_Given information:_
■ ■ ■ ■ ■

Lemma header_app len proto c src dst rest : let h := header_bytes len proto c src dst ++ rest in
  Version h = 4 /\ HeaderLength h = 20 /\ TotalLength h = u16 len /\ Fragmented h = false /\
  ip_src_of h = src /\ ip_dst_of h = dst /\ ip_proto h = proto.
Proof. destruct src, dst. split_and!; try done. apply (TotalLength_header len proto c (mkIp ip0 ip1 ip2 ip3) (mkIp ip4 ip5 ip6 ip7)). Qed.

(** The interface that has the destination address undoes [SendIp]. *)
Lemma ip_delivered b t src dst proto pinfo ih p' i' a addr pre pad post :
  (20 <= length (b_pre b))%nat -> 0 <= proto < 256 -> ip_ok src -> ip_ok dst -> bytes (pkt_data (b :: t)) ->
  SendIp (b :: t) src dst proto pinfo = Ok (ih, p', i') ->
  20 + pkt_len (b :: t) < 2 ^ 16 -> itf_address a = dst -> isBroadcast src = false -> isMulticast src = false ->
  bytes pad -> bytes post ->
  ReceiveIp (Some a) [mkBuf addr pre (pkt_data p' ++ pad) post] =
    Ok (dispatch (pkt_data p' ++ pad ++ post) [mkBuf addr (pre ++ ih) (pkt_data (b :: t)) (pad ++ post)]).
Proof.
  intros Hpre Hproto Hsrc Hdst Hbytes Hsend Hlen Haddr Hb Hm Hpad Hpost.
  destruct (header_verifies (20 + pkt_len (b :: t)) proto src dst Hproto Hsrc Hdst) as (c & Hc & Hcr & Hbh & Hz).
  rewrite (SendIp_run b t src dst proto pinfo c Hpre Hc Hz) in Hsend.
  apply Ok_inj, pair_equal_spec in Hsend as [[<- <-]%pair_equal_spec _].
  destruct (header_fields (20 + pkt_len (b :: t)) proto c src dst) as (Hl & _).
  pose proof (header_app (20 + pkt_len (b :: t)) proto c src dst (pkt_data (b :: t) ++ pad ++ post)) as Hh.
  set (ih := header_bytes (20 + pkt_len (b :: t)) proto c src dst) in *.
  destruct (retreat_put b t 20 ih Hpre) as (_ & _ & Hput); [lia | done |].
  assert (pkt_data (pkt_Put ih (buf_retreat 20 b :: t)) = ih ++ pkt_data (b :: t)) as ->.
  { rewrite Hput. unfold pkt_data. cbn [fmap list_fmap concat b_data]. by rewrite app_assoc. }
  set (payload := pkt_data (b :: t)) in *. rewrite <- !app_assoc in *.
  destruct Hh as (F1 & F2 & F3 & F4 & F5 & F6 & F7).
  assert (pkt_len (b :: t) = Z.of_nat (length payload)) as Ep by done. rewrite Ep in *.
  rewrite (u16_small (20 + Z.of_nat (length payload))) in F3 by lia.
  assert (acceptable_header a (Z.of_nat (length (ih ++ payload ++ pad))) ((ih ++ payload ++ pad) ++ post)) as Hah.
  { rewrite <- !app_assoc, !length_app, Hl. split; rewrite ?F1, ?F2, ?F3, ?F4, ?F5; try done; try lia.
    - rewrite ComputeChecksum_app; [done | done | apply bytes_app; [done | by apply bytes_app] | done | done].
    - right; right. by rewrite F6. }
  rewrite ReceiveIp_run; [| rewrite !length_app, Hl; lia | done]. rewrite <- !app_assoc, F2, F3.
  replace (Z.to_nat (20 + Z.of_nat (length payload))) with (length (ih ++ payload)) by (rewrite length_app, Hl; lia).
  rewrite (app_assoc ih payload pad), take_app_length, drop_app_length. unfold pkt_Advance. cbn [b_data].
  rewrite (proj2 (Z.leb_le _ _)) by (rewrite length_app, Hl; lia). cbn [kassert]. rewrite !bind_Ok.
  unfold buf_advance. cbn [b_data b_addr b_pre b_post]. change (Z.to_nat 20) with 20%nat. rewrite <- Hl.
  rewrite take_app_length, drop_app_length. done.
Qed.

■ ■ ■ ■ ■

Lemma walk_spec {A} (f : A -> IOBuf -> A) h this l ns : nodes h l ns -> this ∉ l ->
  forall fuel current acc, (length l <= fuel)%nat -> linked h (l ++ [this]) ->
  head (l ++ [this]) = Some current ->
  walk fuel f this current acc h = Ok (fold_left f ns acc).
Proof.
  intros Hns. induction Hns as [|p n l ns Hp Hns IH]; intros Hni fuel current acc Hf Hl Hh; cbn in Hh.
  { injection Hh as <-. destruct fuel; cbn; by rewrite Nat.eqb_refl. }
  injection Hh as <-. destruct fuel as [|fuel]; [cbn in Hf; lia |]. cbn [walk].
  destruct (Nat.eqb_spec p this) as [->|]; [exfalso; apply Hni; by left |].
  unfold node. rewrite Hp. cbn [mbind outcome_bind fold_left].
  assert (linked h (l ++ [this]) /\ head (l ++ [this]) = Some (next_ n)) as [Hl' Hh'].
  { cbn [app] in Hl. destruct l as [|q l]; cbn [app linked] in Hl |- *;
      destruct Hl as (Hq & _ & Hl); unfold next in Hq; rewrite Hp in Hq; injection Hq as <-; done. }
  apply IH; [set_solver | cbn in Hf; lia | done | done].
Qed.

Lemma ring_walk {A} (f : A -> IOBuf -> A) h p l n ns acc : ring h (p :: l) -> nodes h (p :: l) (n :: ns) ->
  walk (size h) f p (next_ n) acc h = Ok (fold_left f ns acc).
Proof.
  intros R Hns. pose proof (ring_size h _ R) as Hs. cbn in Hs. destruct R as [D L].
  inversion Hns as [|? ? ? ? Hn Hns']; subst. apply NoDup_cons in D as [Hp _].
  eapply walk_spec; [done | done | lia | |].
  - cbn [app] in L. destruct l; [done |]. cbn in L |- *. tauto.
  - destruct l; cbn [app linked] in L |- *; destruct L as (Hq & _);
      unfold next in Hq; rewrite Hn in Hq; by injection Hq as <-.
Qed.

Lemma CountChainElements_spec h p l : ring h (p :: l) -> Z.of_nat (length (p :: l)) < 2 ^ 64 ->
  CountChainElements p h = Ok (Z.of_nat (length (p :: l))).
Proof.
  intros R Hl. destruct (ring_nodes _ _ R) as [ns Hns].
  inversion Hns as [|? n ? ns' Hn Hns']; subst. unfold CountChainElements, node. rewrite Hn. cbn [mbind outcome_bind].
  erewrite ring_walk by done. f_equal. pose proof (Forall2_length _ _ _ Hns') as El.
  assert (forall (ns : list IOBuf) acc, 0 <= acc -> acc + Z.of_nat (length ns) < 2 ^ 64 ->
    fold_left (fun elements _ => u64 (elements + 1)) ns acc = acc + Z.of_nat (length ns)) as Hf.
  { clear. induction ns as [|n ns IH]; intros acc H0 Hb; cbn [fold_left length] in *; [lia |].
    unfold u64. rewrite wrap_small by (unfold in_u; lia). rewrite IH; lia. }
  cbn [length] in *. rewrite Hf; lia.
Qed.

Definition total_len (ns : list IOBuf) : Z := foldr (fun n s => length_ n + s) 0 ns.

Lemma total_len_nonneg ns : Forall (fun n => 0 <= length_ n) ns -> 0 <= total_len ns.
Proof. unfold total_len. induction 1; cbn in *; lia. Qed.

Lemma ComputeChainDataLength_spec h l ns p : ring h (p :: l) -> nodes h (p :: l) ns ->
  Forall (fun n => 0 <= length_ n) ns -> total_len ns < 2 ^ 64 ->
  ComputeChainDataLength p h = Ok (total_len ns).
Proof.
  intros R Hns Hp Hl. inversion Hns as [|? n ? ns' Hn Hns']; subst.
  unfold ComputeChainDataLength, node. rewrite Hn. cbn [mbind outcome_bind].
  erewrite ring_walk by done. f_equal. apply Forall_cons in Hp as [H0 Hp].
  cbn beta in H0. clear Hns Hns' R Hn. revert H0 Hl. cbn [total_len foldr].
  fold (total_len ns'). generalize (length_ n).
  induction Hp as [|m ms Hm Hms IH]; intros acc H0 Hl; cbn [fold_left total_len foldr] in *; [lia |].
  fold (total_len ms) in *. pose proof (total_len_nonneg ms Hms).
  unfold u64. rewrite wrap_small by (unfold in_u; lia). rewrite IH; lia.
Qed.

■ ■ ■ ■ ■

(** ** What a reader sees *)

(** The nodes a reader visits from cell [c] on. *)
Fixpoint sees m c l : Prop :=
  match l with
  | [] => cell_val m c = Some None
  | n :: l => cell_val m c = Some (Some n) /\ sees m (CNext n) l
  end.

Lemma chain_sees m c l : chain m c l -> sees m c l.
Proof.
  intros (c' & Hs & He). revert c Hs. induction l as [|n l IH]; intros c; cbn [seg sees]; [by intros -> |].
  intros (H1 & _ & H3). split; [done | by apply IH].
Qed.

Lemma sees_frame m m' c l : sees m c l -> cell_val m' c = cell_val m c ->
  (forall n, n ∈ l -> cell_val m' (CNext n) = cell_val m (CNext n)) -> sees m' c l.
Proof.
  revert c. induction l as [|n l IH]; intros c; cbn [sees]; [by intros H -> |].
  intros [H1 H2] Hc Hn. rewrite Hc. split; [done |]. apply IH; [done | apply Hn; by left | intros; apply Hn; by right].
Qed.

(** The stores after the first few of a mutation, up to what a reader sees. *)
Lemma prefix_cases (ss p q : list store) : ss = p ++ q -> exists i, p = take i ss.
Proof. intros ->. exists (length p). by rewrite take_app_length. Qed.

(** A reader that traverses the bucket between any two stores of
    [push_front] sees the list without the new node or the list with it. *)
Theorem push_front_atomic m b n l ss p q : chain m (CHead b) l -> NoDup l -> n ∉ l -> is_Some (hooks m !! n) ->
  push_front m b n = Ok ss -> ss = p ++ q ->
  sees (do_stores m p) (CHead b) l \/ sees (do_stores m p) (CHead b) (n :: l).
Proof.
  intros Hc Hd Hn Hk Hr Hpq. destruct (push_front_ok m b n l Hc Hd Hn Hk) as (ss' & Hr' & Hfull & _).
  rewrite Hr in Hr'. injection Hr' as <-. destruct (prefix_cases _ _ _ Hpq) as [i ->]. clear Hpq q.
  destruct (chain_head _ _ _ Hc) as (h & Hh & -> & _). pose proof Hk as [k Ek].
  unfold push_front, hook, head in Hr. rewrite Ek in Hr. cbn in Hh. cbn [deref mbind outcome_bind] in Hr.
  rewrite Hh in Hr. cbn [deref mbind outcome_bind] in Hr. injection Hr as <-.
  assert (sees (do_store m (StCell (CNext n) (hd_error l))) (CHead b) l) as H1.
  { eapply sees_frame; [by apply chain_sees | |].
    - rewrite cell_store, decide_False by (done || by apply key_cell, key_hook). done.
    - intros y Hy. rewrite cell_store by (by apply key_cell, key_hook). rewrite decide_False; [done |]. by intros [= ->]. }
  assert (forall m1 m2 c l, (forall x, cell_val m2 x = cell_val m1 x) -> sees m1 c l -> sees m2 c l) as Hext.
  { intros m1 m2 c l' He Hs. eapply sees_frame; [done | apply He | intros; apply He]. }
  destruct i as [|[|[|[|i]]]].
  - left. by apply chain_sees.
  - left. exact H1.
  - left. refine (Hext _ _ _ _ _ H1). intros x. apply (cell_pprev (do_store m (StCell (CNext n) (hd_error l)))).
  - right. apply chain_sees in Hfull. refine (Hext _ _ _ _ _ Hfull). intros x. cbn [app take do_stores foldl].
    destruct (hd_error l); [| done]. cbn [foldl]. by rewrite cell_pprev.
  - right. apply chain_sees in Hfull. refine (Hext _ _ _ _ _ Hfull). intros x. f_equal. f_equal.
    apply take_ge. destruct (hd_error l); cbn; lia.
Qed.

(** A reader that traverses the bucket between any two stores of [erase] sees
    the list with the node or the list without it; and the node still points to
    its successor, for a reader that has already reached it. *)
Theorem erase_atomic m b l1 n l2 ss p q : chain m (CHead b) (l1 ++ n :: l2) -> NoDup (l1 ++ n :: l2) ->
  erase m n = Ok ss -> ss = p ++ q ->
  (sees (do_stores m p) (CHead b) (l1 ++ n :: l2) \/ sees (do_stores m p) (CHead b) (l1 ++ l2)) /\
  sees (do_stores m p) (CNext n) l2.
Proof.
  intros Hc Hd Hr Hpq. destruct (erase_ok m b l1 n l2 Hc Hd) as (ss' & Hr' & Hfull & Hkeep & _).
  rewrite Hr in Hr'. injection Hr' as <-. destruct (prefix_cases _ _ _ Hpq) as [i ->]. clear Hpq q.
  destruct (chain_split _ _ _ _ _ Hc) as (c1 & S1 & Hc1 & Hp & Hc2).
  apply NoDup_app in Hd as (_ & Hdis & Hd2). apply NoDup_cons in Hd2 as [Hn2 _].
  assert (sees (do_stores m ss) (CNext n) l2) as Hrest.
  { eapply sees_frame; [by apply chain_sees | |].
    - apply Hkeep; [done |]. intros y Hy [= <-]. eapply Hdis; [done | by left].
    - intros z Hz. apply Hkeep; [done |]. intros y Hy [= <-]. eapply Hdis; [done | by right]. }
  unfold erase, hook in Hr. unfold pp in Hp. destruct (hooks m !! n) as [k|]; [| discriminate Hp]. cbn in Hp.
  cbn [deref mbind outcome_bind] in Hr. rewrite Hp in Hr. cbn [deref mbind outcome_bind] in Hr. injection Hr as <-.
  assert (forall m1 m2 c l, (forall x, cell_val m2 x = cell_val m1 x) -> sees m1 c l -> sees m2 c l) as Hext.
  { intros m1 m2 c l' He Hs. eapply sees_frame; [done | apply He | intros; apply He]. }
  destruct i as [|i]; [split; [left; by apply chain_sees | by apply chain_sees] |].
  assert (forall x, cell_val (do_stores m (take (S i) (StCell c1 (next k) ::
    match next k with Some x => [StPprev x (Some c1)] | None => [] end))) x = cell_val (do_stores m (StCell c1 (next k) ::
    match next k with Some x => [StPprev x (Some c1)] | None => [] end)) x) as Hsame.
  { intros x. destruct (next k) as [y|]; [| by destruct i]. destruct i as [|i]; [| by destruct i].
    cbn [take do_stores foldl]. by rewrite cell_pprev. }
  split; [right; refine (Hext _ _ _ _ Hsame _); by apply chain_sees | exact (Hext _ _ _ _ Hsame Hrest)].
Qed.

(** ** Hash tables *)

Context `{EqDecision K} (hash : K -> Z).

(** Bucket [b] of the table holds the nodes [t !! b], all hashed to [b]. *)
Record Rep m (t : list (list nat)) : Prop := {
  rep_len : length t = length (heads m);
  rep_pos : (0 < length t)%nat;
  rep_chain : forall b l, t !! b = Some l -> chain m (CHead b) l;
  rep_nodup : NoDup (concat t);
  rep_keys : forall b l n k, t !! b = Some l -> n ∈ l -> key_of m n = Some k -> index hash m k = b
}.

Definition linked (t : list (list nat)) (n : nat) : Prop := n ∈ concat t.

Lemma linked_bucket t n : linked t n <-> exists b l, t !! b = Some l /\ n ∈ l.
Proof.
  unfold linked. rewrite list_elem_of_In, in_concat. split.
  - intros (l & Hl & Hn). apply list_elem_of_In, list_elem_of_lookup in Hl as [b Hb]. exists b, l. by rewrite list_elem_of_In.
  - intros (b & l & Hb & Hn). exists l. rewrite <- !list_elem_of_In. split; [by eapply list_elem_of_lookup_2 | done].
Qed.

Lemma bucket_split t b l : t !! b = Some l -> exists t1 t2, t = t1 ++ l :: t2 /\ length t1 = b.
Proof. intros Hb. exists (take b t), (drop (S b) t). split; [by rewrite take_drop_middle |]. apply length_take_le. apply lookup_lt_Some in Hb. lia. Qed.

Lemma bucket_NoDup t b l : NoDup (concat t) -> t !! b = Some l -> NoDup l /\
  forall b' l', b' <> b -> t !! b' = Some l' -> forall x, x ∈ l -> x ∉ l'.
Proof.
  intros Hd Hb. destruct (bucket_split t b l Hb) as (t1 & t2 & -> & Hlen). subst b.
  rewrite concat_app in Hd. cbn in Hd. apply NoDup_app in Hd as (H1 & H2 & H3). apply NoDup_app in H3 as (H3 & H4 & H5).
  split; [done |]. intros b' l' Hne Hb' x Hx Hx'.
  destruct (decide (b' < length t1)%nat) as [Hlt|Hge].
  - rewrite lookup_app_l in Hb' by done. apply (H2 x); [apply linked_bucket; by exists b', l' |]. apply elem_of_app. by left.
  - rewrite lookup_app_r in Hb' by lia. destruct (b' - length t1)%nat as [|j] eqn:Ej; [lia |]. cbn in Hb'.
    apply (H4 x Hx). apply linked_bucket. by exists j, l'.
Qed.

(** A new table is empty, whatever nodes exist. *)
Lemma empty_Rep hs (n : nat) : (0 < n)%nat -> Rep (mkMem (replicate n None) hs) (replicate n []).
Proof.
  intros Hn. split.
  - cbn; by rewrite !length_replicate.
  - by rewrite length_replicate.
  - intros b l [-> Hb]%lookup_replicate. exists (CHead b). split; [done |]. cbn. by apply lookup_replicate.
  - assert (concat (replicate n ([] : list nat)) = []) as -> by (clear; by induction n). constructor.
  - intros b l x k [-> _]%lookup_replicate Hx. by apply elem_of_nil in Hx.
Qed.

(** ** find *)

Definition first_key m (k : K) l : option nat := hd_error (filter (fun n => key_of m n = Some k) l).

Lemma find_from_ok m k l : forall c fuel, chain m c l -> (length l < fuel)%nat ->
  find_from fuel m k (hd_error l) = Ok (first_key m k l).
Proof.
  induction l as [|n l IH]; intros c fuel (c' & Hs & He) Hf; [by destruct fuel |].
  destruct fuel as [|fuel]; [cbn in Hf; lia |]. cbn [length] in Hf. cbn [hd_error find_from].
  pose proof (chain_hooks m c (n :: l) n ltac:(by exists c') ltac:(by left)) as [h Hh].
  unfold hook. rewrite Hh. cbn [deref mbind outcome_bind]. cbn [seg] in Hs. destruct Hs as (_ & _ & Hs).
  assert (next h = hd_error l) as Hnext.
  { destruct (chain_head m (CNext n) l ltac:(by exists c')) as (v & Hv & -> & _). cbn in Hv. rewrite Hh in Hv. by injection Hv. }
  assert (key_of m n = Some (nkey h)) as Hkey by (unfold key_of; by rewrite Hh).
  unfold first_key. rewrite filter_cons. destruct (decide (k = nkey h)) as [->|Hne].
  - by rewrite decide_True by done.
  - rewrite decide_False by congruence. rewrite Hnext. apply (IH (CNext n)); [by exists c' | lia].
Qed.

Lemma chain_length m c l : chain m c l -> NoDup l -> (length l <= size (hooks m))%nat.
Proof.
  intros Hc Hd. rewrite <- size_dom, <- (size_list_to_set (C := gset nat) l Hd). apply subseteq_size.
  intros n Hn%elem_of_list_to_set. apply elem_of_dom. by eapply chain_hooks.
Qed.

■ ■ ■ ■ ■

_How to complete this task:_ Search the entries for the word "reader" and copy every line that has it.

_Answer to this exercise:_
(** ** What a reader sees *)
(** The nodes a reader visits from cell [c] on. *)
(** The stores after the first few of a mutation, up to what a reader sees. *)
(** A reader that traverses the bucket between any two stores of
(** A reader that traverses the bucket between any two stores of [erase] sees
    its successor, for a reader that has already reached it. *)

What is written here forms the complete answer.